Data section section start

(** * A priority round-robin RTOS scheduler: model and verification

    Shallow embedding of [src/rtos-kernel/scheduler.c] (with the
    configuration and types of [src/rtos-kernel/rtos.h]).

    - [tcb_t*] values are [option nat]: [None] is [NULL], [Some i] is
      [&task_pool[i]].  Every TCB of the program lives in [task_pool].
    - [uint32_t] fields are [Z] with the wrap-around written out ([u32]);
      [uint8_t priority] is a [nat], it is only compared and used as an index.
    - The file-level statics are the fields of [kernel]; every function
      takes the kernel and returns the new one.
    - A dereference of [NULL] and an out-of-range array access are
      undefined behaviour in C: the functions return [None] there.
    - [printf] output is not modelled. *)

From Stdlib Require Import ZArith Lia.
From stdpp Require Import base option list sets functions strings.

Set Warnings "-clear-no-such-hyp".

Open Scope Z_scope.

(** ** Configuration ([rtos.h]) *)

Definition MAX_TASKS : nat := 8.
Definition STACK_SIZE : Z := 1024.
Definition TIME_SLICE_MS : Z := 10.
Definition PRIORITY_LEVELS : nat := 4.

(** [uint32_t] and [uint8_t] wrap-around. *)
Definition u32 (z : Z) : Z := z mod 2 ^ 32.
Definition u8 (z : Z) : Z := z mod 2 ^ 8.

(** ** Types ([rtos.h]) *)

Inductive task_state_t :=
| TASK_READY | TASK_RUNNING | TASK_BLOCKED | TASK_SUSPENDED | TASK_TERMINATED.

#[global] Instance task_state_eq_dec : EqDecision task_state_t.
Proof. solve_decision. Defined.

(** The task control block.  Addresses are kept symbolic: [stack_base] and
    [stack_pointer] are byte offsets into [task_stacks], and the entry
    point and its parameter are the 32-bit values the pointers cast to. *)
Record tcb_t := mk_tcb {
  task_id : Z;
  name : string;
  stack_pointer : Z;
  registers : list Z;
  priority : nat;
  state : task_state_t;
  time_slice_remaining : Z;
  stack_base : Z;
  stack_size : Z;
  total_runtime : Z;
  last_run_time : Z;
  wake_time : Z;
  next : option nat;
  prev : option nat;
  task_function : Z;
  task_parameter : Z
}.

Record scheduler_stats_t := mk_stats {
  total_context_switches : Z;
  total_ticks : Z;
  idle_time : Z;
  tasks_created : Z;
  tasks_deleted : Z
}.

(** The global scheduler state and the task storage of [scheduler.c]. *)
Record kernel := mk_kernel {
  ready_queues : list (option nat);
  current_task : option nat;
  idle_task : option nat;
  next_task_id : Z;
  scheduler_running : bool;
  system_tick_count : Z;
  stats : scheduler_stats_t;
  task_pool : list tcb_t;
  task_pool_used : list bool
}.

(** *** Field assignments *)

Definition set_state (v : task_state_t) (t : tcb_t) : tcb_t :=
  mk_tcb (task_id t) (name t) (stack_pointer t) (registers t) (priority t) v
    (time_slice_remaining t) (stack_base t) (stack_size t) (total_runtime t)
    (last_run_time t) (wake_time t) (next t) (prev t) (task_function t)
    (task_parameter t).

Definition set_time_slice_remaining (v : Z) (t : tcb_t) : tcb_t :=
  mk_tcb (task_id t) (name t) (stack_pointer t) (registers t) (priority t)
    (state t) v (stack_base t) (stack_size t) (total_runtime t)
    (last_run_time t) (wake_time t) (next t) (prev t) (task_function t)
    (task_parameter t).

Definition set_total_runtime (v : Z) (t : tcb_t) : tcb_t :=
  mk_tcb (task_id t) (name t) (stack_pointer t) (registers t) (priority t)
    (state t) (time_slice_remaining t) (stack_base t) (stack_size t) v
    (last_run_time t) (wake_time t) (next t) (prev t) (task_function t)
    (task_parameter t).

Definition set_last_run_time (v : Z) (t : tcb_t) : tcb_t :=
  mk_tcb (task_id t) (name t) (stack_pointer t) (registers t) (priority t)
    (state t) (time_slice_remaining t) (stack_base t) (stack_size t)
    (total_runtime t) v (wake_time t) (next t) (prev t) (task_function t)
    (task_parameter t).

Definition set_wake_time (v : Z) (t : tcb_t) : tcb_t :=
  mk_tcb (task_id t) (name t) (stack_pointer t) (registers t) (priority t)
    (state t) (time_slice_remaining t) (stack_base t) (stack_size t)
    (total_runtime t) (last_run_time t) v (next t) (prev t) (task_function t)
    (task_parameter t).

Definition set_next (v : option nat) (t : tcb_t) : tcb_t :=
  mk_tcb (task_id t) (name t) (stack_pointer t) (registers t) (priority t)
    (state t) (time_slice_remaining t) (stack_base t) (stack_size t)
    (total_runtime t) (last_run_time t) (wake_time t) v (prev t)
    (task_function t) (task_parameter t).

Data section section end
Data section section start

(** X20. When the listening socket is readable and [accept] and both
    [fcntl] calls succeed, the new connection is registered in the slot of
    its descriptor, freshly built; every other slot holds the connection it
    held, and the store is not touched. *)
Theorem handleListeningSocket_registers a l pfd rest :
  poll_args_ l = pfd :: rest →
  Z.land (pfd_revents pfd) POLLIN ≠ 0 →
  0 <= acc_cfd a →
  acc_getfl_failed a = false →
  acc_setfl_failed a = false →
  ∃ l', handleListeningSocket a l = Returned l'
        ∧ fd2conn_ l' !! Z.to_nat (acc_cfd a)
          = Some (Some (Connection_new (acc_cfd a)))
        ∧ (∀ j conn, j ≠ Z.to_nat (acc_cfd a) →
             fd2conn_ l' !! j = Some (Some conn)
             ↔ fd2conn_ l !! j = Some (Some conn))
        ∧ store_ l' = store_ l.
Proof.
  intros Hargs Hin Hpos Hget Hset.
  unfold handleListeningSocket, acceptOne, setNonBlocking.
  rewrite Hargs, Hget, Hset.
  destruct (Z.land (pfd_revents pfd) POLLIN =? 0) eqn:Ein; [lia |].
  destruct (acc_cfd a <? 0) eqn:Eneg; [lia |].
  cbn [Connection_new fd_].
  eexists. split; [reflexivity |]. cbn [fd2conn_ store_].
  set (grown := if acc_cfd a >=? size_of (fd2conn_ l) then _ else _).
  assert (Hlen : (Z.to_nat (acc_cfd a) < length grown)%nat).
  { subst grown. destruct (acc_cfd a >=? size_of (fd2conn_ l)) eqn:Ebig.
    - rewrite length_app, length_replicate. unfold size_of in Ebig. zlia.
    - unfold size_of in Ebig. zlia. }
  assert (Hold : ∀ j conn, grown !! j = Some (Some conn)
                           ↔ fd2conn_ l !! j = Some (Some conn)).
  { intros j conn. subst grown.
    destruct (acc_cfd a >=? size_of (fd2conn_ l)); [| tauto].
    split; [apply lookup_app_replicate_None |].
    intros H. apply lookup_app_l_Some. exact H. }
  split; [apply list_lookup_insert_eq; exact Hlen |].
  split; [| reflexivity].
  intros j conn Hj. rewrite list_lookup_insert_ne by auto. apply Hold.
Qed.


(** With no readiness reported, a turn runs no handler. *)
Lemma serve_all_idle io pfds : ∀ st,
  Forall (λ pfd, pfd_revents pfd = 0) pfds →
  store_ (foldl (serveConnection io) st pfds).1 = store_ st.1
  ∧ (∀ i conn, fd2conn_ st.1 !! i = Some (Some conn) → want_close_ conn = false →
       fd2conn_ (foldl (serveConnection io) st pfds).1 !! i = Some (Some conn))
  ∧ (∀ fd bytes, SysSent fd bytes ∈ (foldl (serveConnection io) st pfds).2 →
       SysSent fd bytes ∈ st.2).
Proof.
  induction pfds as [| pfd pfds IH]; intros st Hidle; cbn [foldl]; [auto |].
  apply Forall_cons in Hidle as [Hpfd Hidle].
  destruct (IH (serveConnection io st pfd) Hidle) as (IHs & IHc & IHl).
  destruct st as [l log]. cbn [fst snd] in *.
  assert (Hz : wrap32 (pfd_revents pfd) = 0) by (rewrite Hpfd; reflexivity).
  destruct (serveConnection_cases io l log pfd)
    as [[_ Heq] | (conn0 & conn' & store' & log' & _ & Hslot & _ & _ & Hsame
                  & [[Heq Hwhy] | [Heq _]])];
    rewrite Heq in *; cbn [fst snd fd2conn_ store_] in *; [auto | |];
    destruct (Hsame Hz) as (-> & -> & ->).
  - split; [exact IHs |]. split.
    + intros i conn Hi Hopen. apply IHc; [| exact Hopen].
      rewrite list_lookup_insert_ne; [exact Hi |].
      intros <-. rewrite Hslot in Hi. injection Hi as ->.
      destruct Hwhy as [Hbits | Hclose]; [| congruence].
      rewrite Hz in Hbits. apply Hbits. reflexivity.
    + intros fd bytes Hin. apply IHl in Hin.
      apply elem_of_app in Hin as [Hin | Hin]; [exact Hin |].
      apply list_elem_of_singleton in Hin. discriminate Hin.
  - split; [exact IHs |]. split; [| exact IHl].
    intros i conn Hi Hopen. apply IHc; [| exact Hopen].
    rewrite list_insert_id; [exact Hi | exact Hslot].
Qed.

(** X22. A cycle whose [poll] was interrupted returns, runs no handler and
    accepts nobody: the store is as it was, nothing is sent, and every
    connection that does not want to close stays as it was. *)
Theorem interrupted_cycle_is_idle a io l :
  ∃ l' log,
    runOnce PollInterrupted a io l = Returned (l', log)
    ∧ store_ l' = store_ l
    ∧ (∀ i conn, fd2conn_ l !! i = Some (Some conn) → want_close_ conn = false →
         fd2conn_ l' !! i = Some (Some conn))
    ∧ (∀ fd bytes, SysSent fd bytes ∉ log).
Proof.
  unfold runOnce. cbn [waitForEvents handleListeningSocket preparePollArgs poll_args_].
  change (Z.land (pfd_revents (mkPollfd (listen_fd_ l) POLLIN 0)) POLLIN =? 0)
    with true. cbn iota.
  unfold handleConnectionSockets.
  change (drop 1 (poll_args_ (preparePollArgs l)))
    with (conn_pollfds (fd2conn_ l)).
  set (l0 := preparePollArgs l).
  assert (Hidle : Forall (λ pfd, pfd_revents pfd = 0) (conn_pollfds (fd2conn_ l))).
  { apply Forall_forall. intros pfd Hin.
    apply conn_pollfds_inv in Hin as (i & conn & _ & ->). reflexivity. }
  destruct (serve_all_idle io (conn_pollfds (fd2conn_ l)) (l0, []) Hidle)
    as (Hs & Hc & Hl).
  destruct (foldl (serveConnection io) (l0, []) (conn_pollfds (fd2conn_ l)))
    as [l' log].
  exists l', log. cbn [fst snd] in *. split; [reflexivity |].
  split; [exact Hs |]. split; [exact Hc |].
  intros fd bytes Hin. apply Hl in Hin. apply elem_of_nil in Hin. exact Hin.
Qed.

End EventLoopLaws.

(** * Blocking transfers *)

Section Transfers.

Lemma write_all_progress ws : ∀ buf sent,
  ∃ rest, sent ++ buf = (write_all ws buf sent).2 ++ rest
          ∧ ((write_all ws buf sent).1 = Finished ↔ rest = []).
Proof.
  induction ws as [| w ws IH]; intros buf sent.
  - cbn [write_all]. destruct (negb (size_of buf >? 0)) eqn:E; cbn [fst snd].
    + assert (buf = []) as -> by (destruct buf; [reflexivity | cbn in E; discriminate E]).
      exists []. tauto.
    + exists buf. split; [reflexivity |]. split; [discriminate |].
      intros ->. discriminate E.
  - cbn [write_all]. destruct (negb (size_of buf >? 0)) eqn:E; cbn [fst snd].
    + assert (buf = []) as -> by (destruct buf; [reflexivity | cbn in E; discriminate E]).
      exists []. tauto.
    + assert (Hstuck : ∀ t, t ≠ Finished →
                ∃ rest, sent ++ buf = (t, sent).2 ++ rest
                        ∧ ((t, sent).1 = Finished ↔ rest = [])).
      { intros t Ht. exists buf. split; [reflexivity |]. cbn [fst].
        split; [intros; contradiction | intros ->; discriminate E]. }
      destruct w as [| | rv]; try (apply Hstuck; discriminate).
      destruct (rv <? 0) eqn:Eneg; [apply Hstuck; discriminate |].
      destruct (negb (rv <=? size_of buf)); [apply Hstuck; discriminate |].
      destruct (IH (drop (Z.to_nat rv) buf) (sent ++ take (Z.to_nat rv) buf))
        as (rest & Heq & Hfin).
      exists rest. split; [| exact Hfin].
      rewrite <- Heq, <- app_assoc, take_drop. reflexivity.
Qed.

Data section section end

**Assignment:**
Each line of the data that holds the word "rewrite" should be copied.

**Solution to the exercise:**
  rewrite Hargs, Hget, Hset.
    - rewrite length_app, length_replicate. unfold size_of in Ebig. zlia.
  intros j conn Hj. rewrite list_lookup_insert_ne by auto. apply Hold.
  assert (Hz : wrap32 (pfd_revents pfd) = 0) by (rewrite Hpfd; reflexivity).
    rewrite Heq in *; cbn [fst snd fd2conn_ store_] in *; [auto | |];
      rewrite list_lookup_insert_ne; [exact Hi |].
      intros <-. rewrite Hslot in Hi. injection Hi as ->.
      rewrite Hz in Hbits. apply Hbits. reflexivity.
    rewrite list_insert_id; [exact Hi | exact Hslot].
      rewrite <- Heq, <- app_assoc, take_drop. reflexivity.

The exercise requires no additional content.